Case Study: Blake Electronics


Question 1

Success Figures for Iverstine and Walker


Survey Results
Outcome Favourable Unfavourable Total
Successful Venture 90% - 90%
Unsuccessful Venture - 80% 80%

The additional information that Steve requires from Iverstine and Walker marketing research team is
about the previous success records of the company and the highlights of the marketing researches
and the industrial sector in which the company had done market researches so that he may identify
the performance and experience of Iverstine and Walker about the electronics market.

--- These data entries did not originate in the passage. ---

Definition apply_writes (ws : list write) (m : disk) : disk :=
  foldl (λ m w, <[w.1 := w.2]> m) m ws.

Lemma apply_writes_app ws ws' m : apply_writes (ws ++ ws') m = apply_writes ws' (apply_writes ws m).
Proof. apply foldl_app. Qed.

Lemma apply_writes_ne ws m n : n ∉ ws.*1 → apply_writes ws m !! n = m !! n.
Proof.
  revert m. induction ws as [|w ws IH]; intros m Hn; [done|].
  change (apply_writes (w :: ws) m) with (apply_writes ws (<[w.1 := w.2]> m)). rewrite fmap_cons in Hn.
  apply not_elem_of_cons in Hn as [? ?]. rewrite IH by done. by rewrite lookup_insert_ne.
Qed.

Lemma apply_writes_eq ws m n d : NoDup ws.*1 → (n, d) ∈ ws → apply_writes ws m !! n = Some d.
Proof.
  revert m. induction ws as [|w ws IH]; intros m Hnd; [by intros ?%elem_of_nil|].
  change (apply_writes (w :: ws) m) with (apply_writes ws (<[w.1 := w.2]> m)). rewrite fmap_cons in Hnd.
  apply NoDup_cons in Hnd as [Hn Hnd]. intros [<-|Hin]%elem_of_cons; [|by apply IH].
  rewrite apply_writes_ne by done. cbn. by rewrite lookup_insert_eq.
Qed.

Lemma apply_writes_some ws m n : is_Some (m !! n) → is_Some (apply_writes ws m !! n).
Proof.
  revert m. induction ws as [|w ws IH]; intros m Hn; [done|]. apply IH, lookup_insert_is_Some'. by right.
Qed.

(** The log proper: the header and the blocks behind it. *)
Definition in_log (start size m : Z) : Prop := start ≤ m < start + size.

(** The blocks of the file system are the same on the two disks. *)
Definition same_files (start size : Z) (m m' : disk) : Prop :=
  ∀ n, ¬ in_log start size n → m !! n = m' !! n.

(** A list of blocks that can be committed: [nlog] is at most [LOGSIZE]. *)
Record txn (start size : Z) (hs : list Z) : Prop := {
  tx_len : Z.of_nat (length hs) < size;
  tx_size : size ≤ LOGSIZE;
  tx_nodup : NoDup hs;
  tx_homes : Forall (λ h, is_u32 h ∧ ¬ in_log start size h) hs;
}.

(** The log's blocks are there. *)
Definition has_log (start size : Z) (m : disk) : Prop :=
  (∃ d, m !! start = Some d ∧ length d = Z.to_nat BSIZE) ∧
  ∀ n, in_log start size n → is_Some (m !! n).

(** The blocks [hs] replaced by the log's blocks from [i] on. *)
Fixpoint replay (start : Z) (i : nat) (hs : list Z) (m : disk) : disk :=
  match hs with
  | [] => m
  | h :: hs =>
    replay start (S i) hs
      (match m !! (start + Z.of_nat i + 1) with Some d => <[h := d]> m | None => m end)
  end.

(** What the disk holds, with the transaction that the header names. *)
Definition view (start : Z) (m : disk) : disk :=
  match m !! start with Some d => replay start 0 (named d) m | None => m end.

Section view.
Context (start size : Z).

Lemma tx_log hs i h : txn start size hs → hs !! i = Some h → in_log start size (start + Z.of_nat i + 1).
Proof. intros [] E%lookup_lt_Some. unfold in_log. lia. Qed.

Lemma replay_ne hs i m n : n ∉ hs → replay start i hs m !! n = m !! n.
Proof.
  revert i m. induction hs as [|h hs IH]; intros i m Hn; [done|].
  apply not_elem_of_cons in Hn as [? ?]. cbn. rewrite IH by done.
  destruct (m !! _); [|done]. by rewrite lookup_insert_ne.
Qed.

Lemma replay_eq hs i m j h d :
  NoDup hs → Forall (λ h, ¬ in_log start size h) hs →
  Z.of_nat i + Z.of_nat (length hs) < size → hs !! j = Some h →
  m !! (start + Z.of_nat (i + j) + 1) = Some d → replay start i hs m !! h = Some d.
Proof.
  revert i j m. induction hs as [|h' hs IH]; intros i j m Hnd Hout Hsz Ej Em; [done|].
  apply NoDup_cons in Hnd as [Hn Hnd]. apply Forall_cons in Hout as [Ho Hout].
  destruct j as [|j]; cbn in Ej |- *.
  - injection Ej as ->. rewrite Nat.add_0_r in Em. rewrite Em, replay_ne by done.
    apply lookup_insert_eq.
  - cbn [length] in Hsz. apply (IH (S i) j); [done|done|lia|done|].
    replace (S i + j)%nat with (i + S j)%nat by lia.
    destruct (m !! (start + Z.of_nat i + 1)); [|done]. rewrite lookup_insert_ne; [done|].
    intros ->. apply Ho. unfold in_log. apply lookup_lt_Some in Ej. lia.
Qed.

(** The view when a header names [hs]. *)
Lemma view_files hs m d base :
  txn start size hs → m !! start = Some d → named d = hs →
  (∀ i h, hs !! i = Some h → m !! (start + Z.of_nat i + 1) = base !! h) →
  (∀ h, h ∈ hs → is_Some (base !! h)) →
  (∀ n, ¬ in_log start size n → n ∉ hs → m !! n = base !! n) → same_files start size (view start m) base.
Proof.
  intros [Hl Hs Hnd Hout] Em <- Hlog Hb Hoth n Hn. unfold view. rewrite Em.
  destruct (decide (n ∈ named d)) as [Hin|]; [|by rewrite replay_ne; auto].
  destruct (Hb n Hin) as [c Hc]. rewrite Hc. apply list_elem_of_lookup in Hin as [j Ej].
  eapply (replay_eq _ 0 _ j); [done| |lia|done|rewrite Hlog with (h := n); done].
  eapply Forall_impl; [exact Hout|]. by intros ? [].
Qed.

(** An empty log. *)
Lemma view_empty m d : m !! start = Some d → named d = [] → view start m = m.
Proof. intros E Hd. unfold view. by rewrite E, Hd. Qed.

End view.

(** ** The writes of the log's operations *)

Fixpoint log_writes (start : Z) (C : disk) (i : nat) (hs : list Z) : list write :=
  match hs with
  | [] => []
  | h :: hs => (start + Z.of_nat i + 1, default [] (C !! h)) :: log_writes start C (S i) hs
  end.

Fixpoint install_writes (start : Z) (C : disk) (i : nat) (hs : list Z) : list write :=
  match hs with
  | [] => []
  | h :: hs => (h, default [] (C !! (start + Z.of_nat i + 1))) :: install_writes start C (S i) hs
  end.

Lemma log_writes_fst start C i hs : (log_writes start C i hs).*1 = (λ j, start + Z.of_nat j + 1) <$> seq i (length hs).
Proof. revert i. induction hs as [|h hs IH]; intros i; [done|]. cbn. by rewrite IH. Qed.

Lemma install_writes_fst start C i hs : (install_writes start C i hs).*1 = hs.
Proof. revert i. induction hs as [|h hs IH]; intros i; [done|]. cbn. by rewrite IH. Qed.

Lemma log_writes_nodup start C hs : NoDup (log_writes start C 0 hs).*1.
Proof. rewrite log_writes_fst. apply NoDup_fmap; [intros ? ? ?; lia|apply NoDup_seq]. Qed.

Lemma head_not_logged start C hs : start ∉ (log_writes start C 0 hs).*1.
Proof. rewrite log_writes_fst. intros (j & E & _)%list_elem_of_fmap. lia. Qed.

Lemma log_writes_elem start C i hs j h :
  hs !! j = Some h → (start + Z.of_nat (i + j) + 1, default [] (C !! h)) ∈ log_writes start C i hs.
Proof.
  revert i j. induction hs as [|h' hs IH]; intros i [|j] E; cbn in *; try done.
  - injection E as ->. rewrite Nat.add_0_r. by left.
  - right. rewrite <- Nat.add_succ_comm. by apply IH.
Qed.

Lemma install_writes_elem start C i hs j h :
  hs !! j = Some h → (h, default [] (C !! (start + Z.of_nat (i + j) + 1))) ∈ install_writes start C i hs.
Proof.
  revert i j. induction hs as [|h' hs IH]; intros i [|j] E; cbn in *; try done.
  - injection E as ->. rewrite Nat.add_0_r. by left.
  - right. rewrite <- Nat.add_succ_comm. by apply IH.
Qed.

Lemma log_writes_ext start C C' i hs :
  (∀ h, h ∈ hs → C !! h = C' !! h) → log_writes start C i hs = log_writes start C' i hs.
Proof.
  revert i. induction hs as [|h hs IH]; intros i H; [done|]. cbn. rewrite H by (by left). f_equal.
  apply IH. intros. apply H. by right.
Qed.

Lemma install_writes_ext start C C' i hs :
  (∀ j, (i ≤ j < i + length hs)%nat → C !! (start + Z.of_nat j + 1) = C' !! (start + Z.of_nat j + 1)) →
  install_writes start C i hs = install_writes start C' i hs.
Proof.
  revert i. induction hs as [|h hs IH]; intros i H; [done|]. cbn [length] in H. cbn. rewrite H by lia. f_equal.
  apply IH. intros. apply H. lia.
Qed.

Additionally,
Steve also need to know about the grounds on which basis the company has claimed 90% success
and 80% failure chances so that he may realize the reliability and validity of their expert opinion.

Question 2
Steve should not invest a considerable amount in hiring the marketing research companies as he is
already facing a financial crisis of the company so he should conserve the amount for the
manufacturing, processing, distribution and marketing of the Master Boxes. He should rely on the
market survey results done by his own marketing team and should start to work on the
manufacturing of Master Boxes with profound accuracy, consideration and preciseness so that
Master Boxes can generate excessive amounts of profits for the company.